Among the records that follow, set down only the lines from the one containing "on_request headers b = headers)." to the one containing "let headers : gmap", both included, exactly.

Stored data:
========================================

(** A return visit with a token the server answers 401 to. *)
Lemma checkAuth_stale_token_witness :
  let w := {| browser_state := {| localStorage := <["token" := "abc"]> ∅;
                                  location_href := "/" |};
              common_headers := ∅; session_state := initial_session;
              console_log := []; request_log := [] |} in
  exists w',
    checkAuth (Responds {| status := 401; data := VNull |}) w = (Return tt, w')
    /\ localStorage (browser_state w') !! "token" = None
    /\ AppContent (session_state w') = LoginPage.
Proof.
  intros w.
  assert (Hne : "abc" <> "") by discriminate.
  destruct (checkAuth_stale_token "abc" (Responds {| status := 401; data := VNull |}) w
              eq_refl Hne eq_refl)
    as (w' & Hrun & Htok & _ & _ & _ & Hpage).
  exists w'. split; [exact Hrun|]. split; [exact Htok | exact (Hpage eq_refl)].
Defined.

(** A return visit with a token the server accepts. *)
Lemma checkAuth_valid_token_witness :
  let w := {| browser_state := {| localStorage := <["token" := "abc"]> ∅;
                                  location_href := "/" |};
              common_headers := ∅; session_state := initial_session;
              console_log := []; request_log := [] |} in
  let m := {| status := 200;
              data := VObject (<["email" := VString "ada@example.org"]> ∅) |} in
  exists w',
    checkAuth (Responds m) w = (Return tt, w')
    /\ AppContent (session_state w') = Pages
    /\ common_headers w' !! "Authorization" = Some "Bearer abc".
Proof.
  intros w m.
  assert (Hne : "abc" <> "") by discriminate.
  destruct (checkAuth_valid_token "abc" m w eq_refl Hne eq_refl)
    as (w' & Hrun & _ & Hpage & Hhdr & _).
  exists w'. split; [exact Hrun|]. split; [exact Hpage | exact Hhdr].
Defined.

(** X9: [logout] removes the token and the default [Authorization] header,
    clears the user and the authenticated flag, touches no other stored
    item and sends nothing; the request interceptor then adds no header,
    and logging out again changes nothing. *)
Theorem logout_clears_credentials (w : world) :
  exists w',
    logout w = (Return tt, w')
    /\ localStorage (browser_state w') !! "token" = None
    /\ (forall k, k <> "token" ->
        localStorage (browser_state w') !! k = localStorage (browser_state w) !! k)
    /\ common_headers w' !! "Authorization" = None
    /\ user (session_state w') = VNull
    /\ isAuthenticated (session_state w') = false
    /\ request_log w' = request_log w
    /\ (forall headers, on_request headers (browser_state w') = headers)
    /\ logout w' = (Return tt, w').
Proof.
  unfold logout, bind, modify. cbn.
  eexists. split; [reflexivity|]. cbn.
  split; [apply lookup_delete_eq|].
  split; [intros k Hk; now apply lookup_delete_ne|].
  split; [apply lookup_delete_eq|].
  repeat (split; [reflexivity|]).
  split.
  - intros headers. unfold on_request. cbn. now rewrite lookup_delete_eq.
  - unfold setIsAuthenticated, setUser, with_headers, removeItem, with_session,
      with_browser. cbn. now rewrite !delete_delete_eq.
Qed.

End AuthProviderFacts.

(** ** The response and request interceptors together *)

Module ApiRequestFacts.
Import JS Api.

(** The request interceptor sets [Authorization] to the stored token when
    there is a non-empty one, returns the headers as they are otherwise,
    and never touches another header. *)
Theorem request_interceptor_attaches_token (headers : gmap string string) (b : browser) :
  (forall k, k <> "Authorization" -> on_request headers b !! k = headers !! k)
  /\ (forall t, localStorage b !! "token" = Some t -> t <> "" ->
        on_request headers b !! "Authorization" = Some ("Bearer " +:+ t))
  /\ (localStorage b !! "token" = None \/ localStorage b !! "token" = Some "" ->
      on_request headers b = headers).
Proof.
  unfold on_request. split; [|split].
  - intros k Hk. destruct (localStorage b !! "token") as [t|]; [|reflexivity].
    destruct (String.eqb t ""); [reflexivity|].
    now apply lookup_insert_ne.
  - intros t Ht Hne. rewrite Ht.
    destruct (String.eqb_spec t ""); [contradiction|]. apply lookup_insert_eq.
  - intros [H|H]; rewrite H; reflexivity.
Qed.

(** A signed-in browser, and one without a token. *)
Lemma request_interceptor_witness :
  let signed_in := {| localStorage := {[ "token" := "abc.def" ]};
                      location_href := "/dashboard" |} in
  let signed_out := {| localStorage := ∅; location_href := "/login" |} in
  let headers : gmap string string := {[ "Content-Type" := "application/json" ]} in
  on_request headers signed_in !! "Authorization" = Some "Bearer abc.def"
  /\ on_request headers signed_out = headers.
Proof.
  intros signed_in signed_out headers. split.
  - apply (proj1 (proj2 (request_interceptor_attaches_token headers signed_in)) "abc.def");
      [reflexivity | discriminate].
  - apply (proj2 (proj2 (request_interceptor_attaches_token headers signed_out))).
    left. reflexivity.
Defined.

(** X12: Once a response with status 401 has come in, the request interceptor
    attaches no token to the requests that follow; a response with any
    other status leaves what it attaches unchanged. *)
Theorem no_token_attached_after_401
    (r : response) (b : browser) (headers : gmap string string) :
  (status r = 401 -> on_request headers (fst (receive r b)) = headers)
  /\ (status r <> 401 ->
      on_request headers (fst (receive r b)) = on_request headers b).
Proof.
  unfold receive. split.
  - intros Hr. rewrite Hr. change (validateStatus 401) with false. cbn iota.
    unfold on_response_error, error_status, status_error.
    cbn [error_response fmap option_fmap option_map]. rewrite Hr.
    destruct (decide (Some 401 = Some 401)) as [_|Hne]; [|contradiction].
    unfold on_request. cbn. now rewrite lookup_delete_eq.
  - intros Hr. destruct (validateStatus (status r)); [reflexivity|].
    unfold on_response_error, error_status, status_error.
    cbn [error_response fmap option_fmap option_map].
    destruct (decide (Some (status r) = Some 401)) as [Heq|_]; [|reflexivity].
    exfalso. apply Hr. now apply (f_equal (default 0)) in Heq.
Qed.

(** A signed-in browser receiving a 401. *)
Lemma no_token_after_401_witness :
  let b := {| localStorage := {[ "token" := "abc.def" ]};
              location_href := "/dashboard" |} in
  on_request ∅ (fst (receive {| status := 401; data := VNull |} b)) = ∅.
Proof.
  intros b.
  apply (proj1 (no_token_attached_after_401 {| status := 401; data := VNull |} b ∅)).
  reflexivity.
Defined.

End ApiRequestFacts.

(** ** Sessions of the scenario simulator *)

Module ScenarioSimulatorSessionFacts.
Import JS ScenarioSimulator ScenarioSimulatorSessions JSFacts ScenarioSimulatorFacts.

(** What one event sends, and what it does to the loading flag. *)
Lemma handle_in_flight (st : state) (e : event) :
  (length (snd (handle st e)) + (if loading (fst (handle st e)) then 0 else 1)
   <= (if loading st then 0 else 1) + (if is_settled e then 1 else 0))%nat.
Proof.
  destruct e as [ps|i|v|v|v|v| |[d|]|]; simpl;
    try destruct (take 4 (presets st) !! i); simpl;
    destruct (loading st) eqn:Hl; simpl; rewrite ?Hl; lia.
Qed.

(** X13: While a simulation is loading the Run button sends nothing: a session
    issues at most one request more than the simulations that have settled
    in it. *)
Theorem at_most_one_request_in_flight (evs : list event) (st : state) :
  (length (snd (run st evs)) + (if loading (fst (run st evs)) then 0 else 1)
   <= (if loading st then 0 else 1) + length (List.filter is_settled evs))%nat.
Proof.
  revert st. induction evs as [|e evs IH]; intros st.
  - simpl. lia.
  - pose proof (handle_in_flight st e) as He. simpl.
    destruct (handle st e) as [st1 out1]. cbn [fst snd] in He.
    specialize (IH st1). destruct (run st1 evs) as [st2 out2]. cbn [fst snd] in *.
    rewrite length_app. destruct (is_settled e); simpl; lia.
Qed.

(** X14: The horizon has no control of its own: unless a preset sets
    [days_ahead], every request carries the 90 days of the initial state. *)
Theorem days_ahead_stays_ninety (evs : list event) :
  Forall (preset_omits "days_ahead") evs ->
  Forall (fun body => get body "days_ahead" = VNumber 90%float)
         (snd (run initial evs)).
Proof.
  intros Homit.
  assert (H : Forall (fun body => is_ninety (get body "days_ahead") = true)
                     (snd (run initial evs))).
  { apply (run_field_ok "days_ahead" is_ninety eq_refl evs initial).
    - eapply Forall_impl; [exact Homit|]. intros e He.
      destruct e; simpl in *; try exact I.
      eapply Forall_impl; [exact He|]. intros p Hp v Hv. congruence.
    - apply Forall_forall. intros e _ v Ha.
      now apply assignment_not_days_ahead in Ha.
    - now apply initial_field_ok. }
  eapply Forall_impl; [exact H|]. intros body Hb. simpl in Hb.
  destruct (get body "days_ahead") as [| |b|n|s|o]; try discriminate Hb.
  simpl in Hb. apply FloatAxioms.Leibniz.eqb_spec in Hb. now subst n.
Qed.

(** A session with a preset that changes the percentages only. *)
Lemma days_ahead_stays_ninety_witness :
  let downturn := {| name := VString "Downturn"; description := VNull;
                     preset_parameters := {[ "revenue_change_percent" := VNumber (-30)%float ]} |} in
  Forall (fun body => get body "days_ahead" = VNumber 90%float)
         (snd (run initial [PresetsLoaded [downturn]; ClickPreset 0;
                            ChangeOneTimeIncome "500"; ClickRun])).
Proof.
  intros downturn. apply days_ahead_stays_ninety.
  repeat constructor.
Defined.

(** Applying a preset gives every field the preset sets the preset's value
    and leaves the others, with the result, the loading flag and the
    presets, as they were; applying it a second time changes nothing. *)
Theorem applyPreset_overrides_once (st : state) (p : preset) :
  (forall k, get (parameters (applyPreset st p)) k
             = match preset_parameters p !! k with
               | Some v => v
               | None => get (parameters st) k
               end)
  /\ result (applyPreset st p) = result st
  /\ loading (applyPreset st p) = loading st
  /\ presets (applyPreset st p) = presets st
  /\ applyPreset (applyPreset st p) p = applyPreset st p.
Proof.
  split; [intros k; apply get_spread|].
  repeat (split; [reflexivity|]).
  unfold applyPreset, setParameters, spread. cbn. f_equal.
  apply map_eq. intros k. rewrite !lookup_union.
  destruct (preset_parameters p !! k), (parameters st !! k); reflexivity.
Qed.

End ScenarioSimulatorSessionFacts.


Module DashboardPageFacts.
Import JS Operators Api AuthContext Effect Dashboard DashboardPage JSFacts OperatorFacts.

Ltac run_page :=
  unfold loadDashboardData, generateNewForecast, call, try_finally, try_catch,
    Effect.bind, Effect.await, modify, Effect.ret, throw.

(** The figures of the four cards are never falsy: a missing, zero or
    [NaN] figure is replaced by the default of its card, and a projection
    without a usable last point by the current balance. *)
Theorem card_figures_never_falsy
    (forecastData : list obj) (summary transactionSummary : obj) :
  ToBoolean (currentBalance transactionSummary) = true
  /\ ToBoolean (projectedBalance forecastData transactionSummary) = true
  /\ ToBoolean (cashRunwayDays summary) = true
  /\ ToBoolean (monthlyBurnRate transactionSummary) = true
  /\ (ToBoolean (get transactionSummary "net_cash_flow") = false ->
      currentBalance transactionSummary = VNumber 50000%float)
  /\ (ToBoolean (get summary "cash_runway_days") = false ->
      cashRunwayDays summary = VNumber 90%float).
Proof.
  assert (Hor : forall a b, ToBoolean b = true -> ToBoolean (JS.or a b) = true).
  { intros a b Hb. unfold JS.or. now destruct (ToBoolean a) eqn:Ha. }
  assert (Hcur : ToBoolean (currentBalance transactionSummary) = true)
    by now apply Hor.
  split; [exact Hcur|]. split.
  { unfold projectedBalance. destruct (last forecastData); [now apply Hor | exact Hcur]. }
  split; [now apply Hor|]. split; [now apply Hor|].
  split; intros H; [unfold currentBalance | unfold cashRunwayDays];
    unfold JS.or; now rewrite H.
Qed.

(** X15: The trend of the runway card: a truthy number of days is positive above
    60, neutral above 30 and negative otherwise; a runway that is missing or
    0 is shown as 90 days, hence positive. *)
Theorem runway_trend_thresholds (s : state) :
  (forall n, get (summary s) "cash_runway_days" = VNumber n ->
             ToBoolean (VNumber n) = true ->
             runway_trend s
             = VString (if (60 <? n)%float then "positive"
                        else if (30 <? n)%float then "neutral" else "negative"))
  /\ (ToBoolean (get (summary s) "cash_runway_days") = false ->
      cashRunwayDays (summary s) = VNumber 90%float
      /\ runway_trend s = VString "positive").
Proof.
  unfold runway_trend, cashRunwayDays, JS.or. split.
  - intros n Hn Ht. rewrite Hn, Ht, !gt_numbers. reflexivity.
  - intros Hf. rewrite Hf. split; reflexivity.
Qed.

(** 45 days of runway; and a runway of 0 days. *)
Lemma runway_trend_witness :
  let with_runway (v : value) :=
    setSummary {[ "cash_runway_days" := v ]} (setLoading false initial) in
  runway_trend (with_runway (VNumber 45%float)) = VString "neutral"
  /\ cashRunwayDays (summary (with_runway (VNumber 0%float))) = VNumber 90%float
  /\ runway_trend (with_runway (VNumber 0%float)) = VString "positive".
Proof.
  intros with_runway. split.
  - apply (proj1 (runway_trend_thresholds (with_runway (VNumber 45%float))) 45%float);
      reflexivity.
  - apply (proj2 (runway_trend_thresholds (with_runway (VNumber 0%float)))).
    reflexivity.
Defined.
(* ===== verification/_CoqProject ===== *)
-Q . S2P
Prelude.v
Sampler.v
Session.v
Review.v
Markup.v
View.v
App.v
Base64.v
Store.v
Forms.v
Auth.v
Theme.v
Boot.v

========================================

Exercise output:
      on_request headers b = headers).
Proof.
  unfold on_request. split; [|split].
  - intros k Hk. destruct (localStorage b !! "token") as [t|]; [|reflexivity].
    destruct (String.eqb t ""); [reflexivity|].
    now apply lookup_insert_ne.
  - intros t Ht Hne. rewrite Ht.
    destruct (String.eqb_spec t ""); [contradiction|]. apply lookup_insert_eq.
  - intros [H|H]; rewrite H; reflexivity.
Qed.

(** A signed-in browser, and one without a token. *)
Lemma request_interceptor_witness :
  let signed_in := {| localStorage := {[ "token" := "abc.def" ]};
                      location_href := "/dashboard" |} in
  let signed_out := {| localStorage := ∅; location_href := "/login" |} in
  let headers : gmap string string := {[ "Content-Type" := "application/json" ]} in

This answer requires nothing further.